Alviro was a good replacement for the Champion's Trophy. He absolutely should have opened in the England game, and could have not done any worse than Ingram. Youth is a great concept - until they fall apart. Alviro has faced England, & Anderson, in England. He would not have been clueless, like Ingram was, thrown into the lion's den.

Posted by Greatest_Game on (June 22, 2013, 5:40 GMT)

Tony Knott. I agree with your analysis of AB's captaincy. He simply has not shown the acumen to continue in the position, Not all great players make great skippers, & not all great skippers are great players.

Why Alviro, who has faced Anderson, with Amla, was ignored & the inexperienced Ingram sent in to open in unfamiliar conditions is beyond a mystery, its a travesty.

Kallis is by far the most experienced, and best, player SA has ever had. If he says he does not feel that he is able to effectively compete - his reason for withdrawing - he should be believed. The man has given his all to SA. He is not dictating, he is being honest, & diligent. Face it, honesty & diligence are his trademark!
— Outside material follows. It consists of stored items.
(* ===== verification/Bootstrap.v ===== *)
(** * The template bootstrap (cmd/bootstrap/main.go)

    What the command computes: option parsing and validation, the names derived from
    a module path, the table of replacements, and the checks on texts and paths.
    BootstrapRun.v has what it does to a checkout. A formatted error is
    kept as its format and its arguments. *)
From S2P Require Import Prelude GoText GoNet GoRegexp GoPath GoFloat Errors Order Rewrite.

Definition defaultRoot : bytes := &".".
Definition maxTextFile : Z := 32 * 2 ^ 20.

(** ** Patterns *)

Definition alnum : byte -> bool := is_alnum.
Definition alnum_or (extra : bytes) : byte -> bool := fun b => is_alnum b || in_set extra b.

Definition modulePathPattern : re :=
  Seq (Byte alnum) (Seq (Star false (Byte (alnum_or &".+~-")))
    (Plus (Seq (Literal &"/") (Seq (Byte alnum) (Star false (Byte (alnum_or &".+_~-"))))))).
Definition slugPattern : re :=
  Seq (Byte (fun b => is_lower b || is_digit b))
      (Star false (Byte (fun b => is_lower b || is_digit b || in_set &"_-" b))).
(** A letter or digit, or several with up to [n] characters between them. *)
Definition label (n : nat) : re :=
  Seq (Byte alnum) (Opt (Seq (UpTo n (Byte (alnum_or &"-"))) (Byte alnum))).
Definition ownerPattern : re := label 37.
Definition emailPattern : re :=
  Seq (Plus (Byte (alnum_or &".!#$%&'*+/=?^_`{|}~-"))) (Seq (Literal &"@")
    (Seq (label 61) (Plus (Seq (Literal &".") (label 61))))).
Definition blank (b : byte) : bool := in_set [zb 9; zb 32] b.
Definition moduleDirective : re :=
  Seq LineStart (Seq (Literal &"module") (Seq (Plus (Byte blank))
    (Group (Plus (Byte (fun b => negb (in_set [zb 13; zb 10; zb 9; zb 32] b))))))).
Definition copyrightHolder : re :=
  Seq LineStart (Seq (Literal &"Copyright (c)") (Seq (Plus (Byte blank))
    (Seq (Plus (Byte (fun b => negb (in_set [zb 9; zb 10; zb 12; zb 13; zb 32] b)))) (Seq (Plus (Byte blank))
      (Seq (Group (PlusLazy (Byte (fun b => negb (in_set [zb 13; zb 10] b)))))
        (Seq (Star false (Byte blank)) (Seq (Opt (Byte (fun b => bool_decide (b = zb 13)))) LineEnd))))))).

(** ** Names *)

(** [strings.ToUpper] of one byte; an invalid one becomes the replacement character. *)
Definition upper_byte (b : byte) : bytes :=
  if is_lower b then [zb (bz b - 32)]
  else if bz b <? 0x80 then [b] else [zb 0xEF; zb 0xBF; zb 0xBD].

Definition title_separator (b : byte) : bool := in_set &"-_." b.

(** [strings.FieldsFunc]: the non-empty runs between separators. *)
Fixpoint fields (sep : byte -> bool) (s : bytes) (current : bytes) : list bytes :=
  let flush rest := match current with [] => rest | _ => rev current :: rest end in
  match s with
  | [] => flush []
  | b :: s => if sep b then flush (fields sep s []) else fields sep s (b :: current)
  end.

Definition titleFromSlug (slug : bytes) : bytes :=
  join_bytes &" "
    ((fun part => match part with b :: rest => upper_byte b ++ rest | [] => [] end) <$> fields title_separator slug []).

Definition version_suffix (s : bytes) : bool :=
  match s with
  | v :: (_ :: _) as digits => bool_decide (v = zb 118) && forallb is_digit (drop 1 s)
  | _ => false
  end.

Definition projectSlug (module : bytes) : bytes :=
  match rev (split_byte slash module) with
  | [] => []
  | last :: rest =>
    if version_suffix last then match rest with previous :: _ => previous | [] => last end else last
  end.

Definition githubOwner (module : bytes) : bytes :=
  match split_byte slash module with
  | host :: owner :: _ :: _ => if equal_fold host &"github.com" then owner else []
  | _ => []
  end.

(** ** Options *)

Record options := mkOptions {
  o_root : bytes;
  o_module : bytes;
  o_slug : bytes;
  o_owner : bytes;
  o_author : bytes;
  o_email : bytes;
  o_dryRun : bool;
  o_force : bool;
}.

Definition validateOptions (opts : options) : result unit :=
  if bool_decide (o_module opts = []) then Err (Opaque &"--module is required")
  else if bool_decide (o_slug opts = []) then Err (Opaque &"--slug is required")
  else if negb (full_match modulePathPattern (o_module opts)) || contains (o_module opts) &"//"
  then Err (errorf &"invalid module path %q" [o_module opts])
  else if existsb (fun segment => bool_decide (segment = dot) || bool_decide (segment = dotdot))
            (split_byte slash (o_module opts))
  then Err (errorf &"invalid module path %q" [o_module opts])
  else if negb (full_match slugPattern (o_slug opts))
  then Err (errorf &"invalid project slug %q (use lower-case letters, digits, '_' or '-')" [o_slug opts])
  else if negb (bool_decide (o_owner opts = [])) && negb (full_match ownerPattern (o_owner opts))
  then Err (errorf &"invalid GitHub owner %q" [o_owner opts])
  else if negb (bool_decide (o_author opts = []))
          && (negb (ValidString (o_author opts)) || has_rune is_control (o_author opts))
  then Err (errorf &"invalid author %q (control characters are not allowed)" [o_author opts])
  else if negb (bool_decide (o_email opts = []))
          && (negb (own_address (o_email opts))
              || negb (MatchString emailPattern (o_email opts)))
  then Err (errorf &"invalid email address %q" [o_email opts])
  else Ok tt.

(** The option variable that a flag sets; several flags share one. *)
Inductive setting := Module_ | Slug | Owner | Author | Email | Root | DryRun | Force.

Definition flag_setting (name : bytes) : option setting :=
  let among l := existsb (fun n => bool_decide (name = n)) l in
  if among [&"module"; &"module-path"; &"m"] then Some Module_
  else if among [&"slug"; &"project-slug"; &"s"] then Some Slug
  else if among [&"owner"; &"github-owner"; &"o"] then Some Owner
  else if among [&"author"] then Some Author
  else if among [&"email"; &"author-email"] then Some Email
  else if among [&"root"] then Some Root
  else if among [&"dry-run"] then Some DryRun
  else if among [&"force"; &"allow-dirty"] then Some Force
  else None.

Definition is_bool_setting (f : setting) : bool := match f with DryRun | Force => true | _ => false end.

Definition set_option (o : options) (f : setting) (v : bytes) : option options :=
  let '(mkOptions root module slug owner author email dry force) := o in
  match f with
  | Module_ => Some (mkOptions root v slug owner author email dry force)
  | Slug => Some (mkOptions root module v owner author email dry force)
  | Owner => Some (mkOptions root module slug v author email dry force)
  | Author => Some (mkOptions root module slug owner v email dry force)
  | Email => Some (mkOptions root module slug owner author v dry force)
  | Root => Some (mkOptions v module slug owner author email dry force)
  | DryRun => b ← ParseBool v; Some (mkOptions root module slug owner author email b force)
  | Force => b ← ParseBool v; Some (mkOptions root module slug owner author email dry b)
  end.

(** [flag.ErrHelp] and the other errors of [FlagSet.Parse]. *)
Inductive flag_error := FlagHelp | FlagError (format : bytes) (arg : bytes).

(** [name=value], if there is an equals sign after the first character. *)
Definition split_value (name : bytes) : bytes * option bytes :=
  match index_byte (drop 1 name) (zb 61) with
  | Some i => (take (S i) name, Some (drop (S (S i)) name))
  | None => (name, None)
  end.

(** [FlagSet.Parse]: the options and the positional arguments. *)
Fixpoint parse_flags (n : nat) (args : list bytes) (o : options) : (options * list bytes) + flag_error :=
  match n, args with
  | S n, arg :: rest =>
    match arg with
    | minus :: ((second :: _) as tail) =>
      if negb (bool_decide (minus = zb 45)) then inl (o, args)
      else if bool_decide (arg = &"--") then inl (o, rest)
      else
        let name := if bool_decide (second = zb 45) then drop 1 tail else tail in
        if match name with [] => true | c :: _ => bool_decide (c = zb 45) || bool_decide (c = zb 61) end
        then inr (FlagError &"bad flag syntax: %s" arg)
        else
          let '(name, value) := split_value name in
          match flag_setting name with
          | None =>
            if bool_decide (name = &"help") || bool_decide (name = &"h") then inr FlagHelp
            else inr (FlagError &"flag provided but not defined: -%s" name)
          | Some f =>
            if is_bool_setting f then
              match set_option o f (default &"true" value) with
              | None => inr (FlagError &"invalid boolean value for -%s" name)
              | Some o => parse_flags n rest o
              end
            else
              match value, rest with
              | None, [] => inr (FlagError &"flag needs an argument: -%s" name)
              | None, v :: rest =>
                match set_option o f v with
                | None => inr (FlagError &"invalid value for -%s" name)
                | Some o => parse_flags n rest o
                end
              | Some v, _ =>
                match set_option o f v with
                | None => inr (FlagError &"invalid value for -%s" name)
                | Some o => parse_flags n rest o
                end
              end
          end
    | _ => inl (o, args)
    end
  | _, _ => inl (o, args)
  end.

Definition trimmed_options (o : options) : options :=
  let root := TrimSpace (o_root o) in
  mkOptions (match root with [] => defaultRoot | _ => root end) (TrimSpace (o_module o)) (TrimSpace (o_slug o))
    (TrimSpace (o_owner o)) (TrimSpace (o_author o)) (TrimSpace (o_email o)) (o_dryRun o) (o_force o).

Definition set_module (o : options) (v : bytes) : options := default o (set_option o Module_ v).
Definition set_slug (o : options) (v : bytes) : options := default o (set_option o Slug v).

(** The positional arguments fill the module and the slug, if they are not set. *)
Definition take_positional (o : options) (positional : list bytes) : options * list bytes :=
  let '(o, positional) :=
    match o_module o, positional with
    | [], v :: rest => (set_module o v, rest)
    | _, _ => (o, positional)
    end in
  match o_slug o, positional with
  | [], v :: rest => (set_slug o v, rest)
  | _, _ => (o, positional)
  end.

Definition parseOptions (args : list bytes) : options + (flag_error + error) :=
  match parse_flags (length args) args (mkOptions defaultRoot [] [] [] [] [] false false) with
  | inr e => inr (inl e)
  | inl (o, positional) =>
    let '(o, positional) := take_positional o positional in
    match positional with
    | _ :: _ => inr (inr (errorf &"unexpected positional argument(s): %s" [join_bytes &" " positional]))
    | [] =>
      let o := trimmed_options o in
      match validateOptions o with
      | Err e => inr (inr e)
      | Ok _ => inl o
      end
    end
  end.

(** ** Replacements *)

Record metadata := mkMetadata {
  oldModule : bytes;
  oldSlug : bytes;
  oldOwner : bytes;
  oldTitle : bytes;
  oldAuthor : bytes;
  oldEmails : list bytes;
}.

Definition nonempty (s : bytes) : bool := negb (bool_decide (s = [])).

(** The pairs about the repository: its names, and its GitHub owner. *)
Definition name_items (meta : metadata) (opts : options) : list replacement :=
  [mkReplacement (oldModule meta) (o_module opts);
   mkReplacement (oldSlug meta) (o_slug opts);
   mkReplacement (oldTitle meta) (titleFromSlug (o_slug opts))].

Definition owner_items (meta : metadata) (newOwner plainOwner : bytes) : list replacement :=
  if nonempty (oldOwner meta) && nonempty newOwner then
    [mkReplacement (&"github.com/" ++ oldOwner meta) (&"github.com/" ++ newOwner);
     mkReplacement (&"@" ++ oldOwner meta) (&"@" ++ newOwner)]
    ++ (if bool_decide (oldOwner meta = newOwner) then [] else [mkReplacement (oldOwner meta) plainOwner])
  else [].

Definition author_items (meta : metadata) (plainOwner : bytes) : list replacement :=
  if nonempty (oldAuthor meta) && nonempty plainOwner then [mkReplacement (oldAuthor meta) plainOwner] else [].

Definition email_items (meta : metadata) (email : bytes) : result (list replacement) :=
  match oldEmails meta, email with
  | _ :: _, [] => Err (Opaque &"--email is required to replace the maintainer address found in project policy files")
  | [], [] => Ok []
  | [], _ => Err (Opaque &"--email was supplied but no maintainer email was found in project policy files")
  | [old], _ => Ok [mkReplacement old email]
  | many, _ => Err (errorf &"--email is ambiguous; found %d maintainer addresses" [Itoa (Z.of_nat (length many))])
  end.

Definition makeReplacements (meta : metadata) (opts : options) : result (list replacement) :=
  let newOwner := if bool_decide (o_owner opts = []) then githubOwner (o_module opts) else o_owner opts in
  if nonempty newOwner && negb (full_match ownerPattern newOwner)
  then Err (errorf &"invalid GitHub owner %q" [newOwner])
  else if nonempty (oldOwner meta) && bool_decide (newOwner = [])
  then Err (Opaque &"the new module is not a GitHub path; pass --owner to replace the existing GitHub owner")
  else
    let plainOwner := if nonempty (o_author opts) then o_author opts else newOwner in
    rbind (email_items meta (o_email opts)) (fun emails =>
      Ok (normalizeReplacements
        (name_items meta opts ++ owner_items meta newOwner plainOwner ++ author_items meta plainOwner ++ emails))).

(** ** Texts and paths *)

Definition isText (data : bytes) : bool := negb (existsb (fun b => bool_decide (b = zb 0)) data) && ValidString data.

Definition safePath (root relative : bytes) : result bytes :=
  let clean := Clean relative in
  if bool_decide (clean = dot) || IsAbs clean then Err (errorf &"unsafe tracked path %q" [relative])
  else
    let joined := Join root clean in
    match Rel root joined with
    | None => Err (errorf &"tracked path escapes worktree: %q" [relative])
    | Some rel =>
      if bool_decide (rel = dotdot) || has_prefix rel (dotdot ++ [slash])
      then Err (errorf &"tracked path escapes worktree: %q" [relative])
      else Ok joined
    end.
The board is the last group who should make player decisions. Until they can prove that they are competent, unlikre their predecessors, the players deserve better.The Proteas success has been in spite of, not because of CSA

Posted by legfinedeep on (June 22, 2013, 4:50 GMT)

I agree with BZZD - the whole tournament is a farce when the toss essentially dictates who will win a game. Why is no one saying SL choked as well, since they capitulated under the same circumstances. No one will say it because all the South-Asians here who follow cricket (and let's face it, they are the dominant group), tend to prefer to reserve the chokers tag for SA. Go back to the match reports of the semi-final and count and ctrl+F how many times the word "choke" is found in the first semi vs the second semi. SA and SL both lost the match because they lost the toss. That's it. Put Steyn, Philander and Morkel in to bowl first under those conditions, and Eng would have struggled to make 100. I am not a fan of matches that are won on tosses entirely. At least in a Test you get a chance to make up an unfair toss advantage, in an ODI you never do.

Posted by BokkeForever on (June 22, 2013, 1:38 GMT)

I think CSA's poor treatment of Johan Botha is coming home to roost. Never understood how they could let a player of his quality slip through the system. Rightly enough he said " enough is enough" and backed his bags and headed for Australia after being overlooked once too often. Not only is he SA's best spinner, but he would be the first choice to captain the ODI side. He's tactically smart and should've been given the job in place of AB. AB is a great player, but I think his leadership qualities have been shown up. Come on CSA, get your act together. How many more players do we have to loose to other countries!!